Stored data entries
/---

(** * PROTEUS particle-transport engine: a shallow embedding

    The development follows the JavaScript sources of the repository:
    - the tracer library, the release manager and the tracer-aware
      [ParticleEngine3D] (modules [Tracer], [ReleasePhase],
      [ReleaseManager], [Engine]),
    - the earlier [ParticleEngine3D] of [web/particleEngine.js], which is the
      variant that decays the stored mass (module [WebEngine]),
    - the streaming current loader of [web/hycomLoader.js] (module [Hycom]),
    - the playback half of [web/bakeSystem.js] (module [Bake]).

    Numbers.  A JavaScript number that the sources keep finite is modelled
    as an exact rational ([Q]): rounding is not modelled, and [==] is the
    equality of rationals.  Two quantities leave the finite numbers on
    inputs the sources accept, and are modelled by [jsnum], a rational, an
    infinity or NaN: the rate of a release phase, a quotient whose divisor
    [end - start] may be zero, with the particle count and the fractional
    accumulator computed from it; and the depth of a particle, to which the
    vertical-motion stage adds a multiple of [Math.sqrt(2 * kz * dtSeconds)],
    NaN for a step backwards in time.  The zero of [Q] has no sign, and a
    quotient by zero takes the sign of its dividend.  The land sentinel of
    the velocity arrays has a type of its own with an explicit NaN
    ([jsfloat], module [Hycom]).  In the remaining quotients, which stay in
    [Q], a zero divisor gives 0; the statements that speak about the value
    of such a quotient come with the facts that make its divisor nonzero.
    Functions of the JavaScript [Math] object that have no rational
    counterpart ([Math.sqrt], [Math.pow]) and the services the engine
    borrows (current loader, diffusivity loader) are interfaces
    ([Class]es); the random draws of a step are explicit arguments.

    Shared objects.  Arrays that the sources hand out by reference (the
    velocity arrays of a loaded day, the particle array of a stored
    snapshot) are modelled by a store and references into it, so that
    "the same array" and "an array built anew" are different values. *)

From Stdlib Require Import QArith Qround Qminmax Qabs Lia Lqa.
From stdpp Require Import gmap strings list sorting.

Open Scope Q_scope.

#[global] Instance Q_eq_dec : EqDecision Q.
Proof. solve_decision. Defined.

(** ** JavaScript numbers *)

(** [a < b] on finite numbers. *)
Definition Qltb (a b : Q) : bool := negb (Qle_bool b a).

(** [a || b] on finite numbers: [b] when [a] is falsy, that is zero. *)
Definition jsOr (a b : Q) : Q := if Qeq_bool a 0 then b else a.

(** A number that need not be finite: a rational, an infinity or NaN.
    Finite operands produce the other three values in a quotient whose
    divisor is zero and in the square root of a negative number.  There is
    one zero, which counts as the positive one. *)
Inductive jsnum :=
| Num (q : Q)
| PosInf
| NegInf
| NaN.

Definition jsneg (a : jsnum) : jsnum :=
  match a with
  | Num q => Num (- q)
  | PosInf => NegInf
  | NegInf => PosInf
  | NaN => NaN
  end.

(** [a + b] *)
Definition jsadd (a b : jsnum) : jsnum :=
  match a, b with
  | Num x, Num y => Num (x + y)
  | NaN, _ | _, NaN => NaN
  | PosInf, NegInf | NegInf, PosInf => NaN
  | PosInf, _ | _, PosInf => PosInf
  | NegInf, _ | _, NegInf => NegInf
  end.

(** [a - b] *)
Definition jssub (a b : jsnum) : jsnum := jsadd a (jsneg b).

(** An infinity times the finite number [x]. *)
Definition scaleInf (inf : jsnum) (x : Q) : jsnum :=
  if Qeq_bool x 0 then NaN else if Qltb 0 x then inf else jsneg inf.

(** [a * b] *)
Definition jsmul (a b : jsnum) : jsnum :=
  match a, b with
  | Num x, Num y => Num (x * y)
  | NaN, _ | _, NaN => NaN
  | Num x, inf | inf, Num x => scaleInf inf x
  | PosInf, PosInf | NegInf, NegInf => PosInf
  | PosInf, NegInf | NegInf, PosInf => NegInf
  end.

(** [a / b] *)
Definition jsdiv (a b : jsnum) : jsnum :=
  match a, b with
  | Num x, Num y =>
      if Qeq_bool y 0
      then if Qeq_bool x 0 then NaN else if Qltb 0 x then PosInf else NegInf
      else Num (x / y)
  | NaN, _ | _, NaN => NaN
  | Num _, _ => Num 0
  | inf, Num y => if Qltb y 0 then jsneg inf else inf
  | _, _ => NaN
  end.

(** [a < b]; false when either side is NaN. *)
Definition jsltb (a b : jsnum) : bool :=
  match a, b with
  | Num x, Num y => Qltb x y
  | NaN, _ | _, NaN => false
  | NegInf, NegInf | PosInf, _ | _, NegInf => false
  | NegInf, _ | _, PosInf => true
  end.

(** [a <= b]; false when either side is NaN. *)
Definition jsleb (a b : jsnum) : bool :=
  match a, b with
  | Num x, Num y => Qle_bool x y
  | NaN, _ | _, NaN => false
  | NegInf, _ | _, PosInf => true
  | PosInf, _ | _, NegInf => false
  end.

(** [Math.min(a, b)] and [Math.max(a, b)]: NaN when either argument is. *)
Definition jsmin (a b : jsnum) : jsnum :=
  match a, b with
  | NaN, _ | _, NaN => NaN
  | _, _ => if jsleb a b then a else b
  end.

Definition jsmax (a b : jsnum) : jsnum :=
  match a, b with
  | NaN, _ | _, NaN => NaN
  | _, _ => if jsleb a b then b else a
  end.

(** [Math.abs(a)] *)
Definition jsabs (a : jsnum) : jsnum :=
  match a with
  | Num q => Num (Qabs q)
  | PosInf | NegInf => PosInf
  | NaN => NaN
  end.

(** [Math.floor(a)] *)
Definition jsfloor (a : jsnum) : jsnum :=
  match a with
  | Num q => Num (inject_Z (Qfloor q))
  | _ => a
  end.

(** ** Tracer library *)

Module Tracer.
Record Behavior := {
  diffusivityScale : Q;
  settlingVelocity : Q;
  decay : bool;
  sigmaH : Q;
  sigmaV : Q
}.

Record t := {
  id : string;
  name : string;
  halfLife : Q;          (* days *)
  defaultTotal : Q;      (* Bq *)
  behavior : Behavior
}.
End Tracer.

Definition cs137 : Tracer.t :=
  {| Tracer.id := "cs137"; Tracer.name := "Cesium-137"; Tracer.halfLife := 11000;
     Tracer.defaultTotal := 16200000000000000;  (* 16.2e15, "16.2 PBq" *)
     Tracer.behavior :=
       {| Tracer.diffusivityScale := 1.0; Tracer.settlingVelocity := 0;
          Tracer.decay := true; Tracer.sigmaH := 10000; Tracer.sigmaV := 50 |} |}.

\---

EXERCISE DETAILS ▸ Set down exactly the lines that begin the records and continue through the line bearing "- the streaming"; include both ends.

YOUR RESPONSE ▸
(** * PROTEUS particle-transport engine: a shallow embedding

    The development follows the JavaScript sources of the repository:
    - the tracer library, the release manager and the tracer-aware
      [ParticleEngine3D] (modules [Tracer], [ReleasePhase],
      [ReleaseManager], [Engine]),
    - the earlier [ParticleEngine3D] of [web/particleEngine.js], which is the
      variant that decays the stored mass (module [WebEngine]),
    - the streaming current loader of [web/hycomLoader.js] (module [Hycom]),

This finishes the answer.